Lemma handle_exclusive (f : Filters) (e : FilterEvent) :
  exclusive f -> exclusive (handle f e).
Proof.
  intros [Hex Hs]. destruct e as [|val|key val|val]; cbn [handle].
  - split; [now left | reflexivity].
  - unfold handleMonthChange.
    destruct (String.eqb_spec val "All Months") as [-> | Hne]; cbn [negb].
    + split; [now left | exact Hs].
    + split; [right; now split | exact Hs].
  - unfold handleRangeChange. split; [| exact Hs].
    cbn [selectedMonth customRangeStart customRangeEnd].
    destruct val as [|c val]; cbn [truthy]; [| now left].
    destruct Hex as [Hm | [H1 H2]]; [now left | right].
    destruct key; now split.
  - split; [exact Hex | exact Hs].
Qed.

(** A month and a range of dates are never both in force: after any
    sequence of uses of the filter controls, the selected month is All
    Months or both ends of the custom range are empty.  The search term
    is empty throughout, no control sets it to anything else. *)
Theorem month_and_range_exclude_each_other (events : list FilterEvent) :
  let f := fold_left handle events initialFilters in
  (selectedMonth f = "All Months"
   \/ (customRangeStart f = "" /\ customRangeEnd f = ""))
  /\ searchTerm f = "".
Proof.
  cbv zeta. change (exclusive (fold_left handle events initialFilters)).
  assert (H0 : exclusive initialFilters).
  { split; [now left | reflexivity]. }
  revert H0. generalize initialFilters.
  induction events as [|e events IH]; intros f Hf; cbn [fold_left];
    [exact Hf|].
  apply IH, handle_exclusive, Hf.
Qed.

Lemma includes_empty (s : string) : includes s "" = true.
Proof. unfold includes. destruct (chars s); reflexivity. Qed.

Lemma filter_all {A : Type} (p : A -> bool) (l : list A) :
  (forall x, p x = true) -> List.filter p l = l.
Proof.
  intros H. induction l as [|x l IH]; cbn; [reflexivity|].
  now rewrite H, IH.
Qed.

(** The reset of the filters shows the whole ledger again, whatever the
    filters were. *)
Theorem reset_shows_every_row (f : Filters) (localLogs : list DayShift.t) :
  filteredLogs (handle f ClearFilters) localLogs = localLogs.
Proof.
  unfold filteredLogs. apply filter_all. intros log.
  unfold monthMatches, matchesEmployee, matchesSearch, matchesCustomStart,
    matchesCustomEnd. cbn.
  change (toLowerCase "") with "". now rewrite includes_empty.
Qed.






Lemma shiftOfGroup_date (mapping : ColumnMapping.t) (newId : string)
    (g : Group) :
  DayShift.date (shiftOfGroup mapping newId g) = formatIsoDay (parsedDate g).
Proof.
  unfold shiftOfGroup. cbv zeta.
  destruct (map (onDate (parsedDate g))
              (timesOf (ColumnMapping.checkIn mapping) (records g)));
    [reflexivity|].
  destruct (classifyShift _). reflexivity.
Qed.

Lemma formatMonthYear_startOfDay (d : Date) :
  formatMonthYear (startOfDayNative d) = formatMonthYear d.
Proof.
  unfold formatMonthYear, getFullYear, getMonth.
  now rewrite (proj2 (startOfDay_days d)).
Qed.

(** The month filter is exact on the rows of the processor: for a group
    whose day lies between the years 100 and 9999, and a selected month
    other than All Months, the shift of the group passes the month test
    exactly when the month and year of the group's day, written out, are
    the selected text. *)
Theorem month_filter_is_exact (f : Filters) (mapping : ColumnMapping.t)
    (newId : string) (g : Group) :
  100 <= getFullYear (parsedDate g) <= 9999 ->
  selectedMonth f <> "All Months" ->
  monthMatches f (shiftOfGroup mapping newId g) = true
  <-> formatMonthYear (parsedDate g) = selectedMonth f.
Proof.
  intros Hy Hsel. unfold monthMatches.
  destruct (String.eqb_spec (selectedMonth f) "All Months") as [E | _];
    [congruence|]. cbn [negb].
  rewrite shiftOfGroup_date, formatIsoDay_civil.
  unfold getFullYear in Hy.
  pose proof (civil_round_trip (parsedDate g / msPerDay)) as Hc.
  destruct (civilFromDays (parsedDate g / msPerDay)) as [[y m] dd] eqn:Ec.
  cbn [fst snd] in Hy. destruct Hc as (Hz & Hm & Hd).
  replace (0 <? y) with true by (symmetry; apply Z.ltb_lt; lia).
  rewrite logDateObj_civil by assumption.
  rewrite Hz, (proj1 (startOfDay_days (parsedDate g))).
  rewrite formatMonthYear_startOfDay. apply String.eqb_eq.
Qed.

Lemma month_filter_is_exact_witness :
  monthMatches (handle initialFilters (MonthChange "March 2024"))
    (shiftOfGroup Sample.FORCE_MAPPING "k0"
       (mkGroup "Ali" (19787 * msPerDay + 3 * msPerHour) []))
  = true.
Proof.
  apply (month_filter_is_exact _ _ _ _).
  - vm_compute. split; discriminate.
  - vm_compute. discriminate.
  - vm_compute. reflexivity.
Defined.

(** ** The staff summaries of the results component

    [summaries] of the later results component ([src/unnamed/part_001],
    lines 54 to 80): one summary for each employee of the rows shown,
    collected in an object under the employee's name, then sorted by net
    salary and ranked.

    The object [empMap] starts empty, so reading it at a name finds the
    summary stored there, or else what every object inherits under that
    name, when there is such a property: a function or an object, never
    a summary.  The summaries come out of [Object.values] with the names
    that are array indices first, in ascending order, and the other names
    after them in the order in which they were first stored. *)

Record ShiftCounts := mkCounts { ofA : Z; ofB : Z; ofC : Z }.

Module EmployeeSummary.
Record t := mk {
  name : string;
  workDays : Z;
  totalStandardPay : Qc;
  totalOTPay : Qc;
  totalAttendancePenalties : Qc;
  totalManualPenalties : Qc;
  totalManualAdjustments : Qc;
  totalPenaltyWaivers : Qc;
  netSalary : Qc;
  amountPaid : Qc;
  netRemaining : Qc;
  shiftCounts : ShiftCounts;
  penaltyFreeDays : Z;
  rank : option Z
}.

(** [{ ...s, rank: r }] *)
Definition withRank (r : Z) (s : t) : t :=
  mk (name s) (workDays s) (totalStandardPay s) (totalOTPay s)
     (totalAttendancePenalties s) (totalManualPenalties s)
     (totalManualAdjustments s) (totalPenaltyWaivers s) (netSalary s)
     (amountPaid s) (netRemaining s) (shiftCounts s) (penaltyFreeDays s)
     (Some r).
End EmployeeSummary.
::::::
#### Problem description
Search the records for lines holding the word "workDays", then copy each line you find.

#### Response to the exercise
  workDays : Z;
  mk (name s) (workDays s) (totalStandardPay s) (totalOTPay s)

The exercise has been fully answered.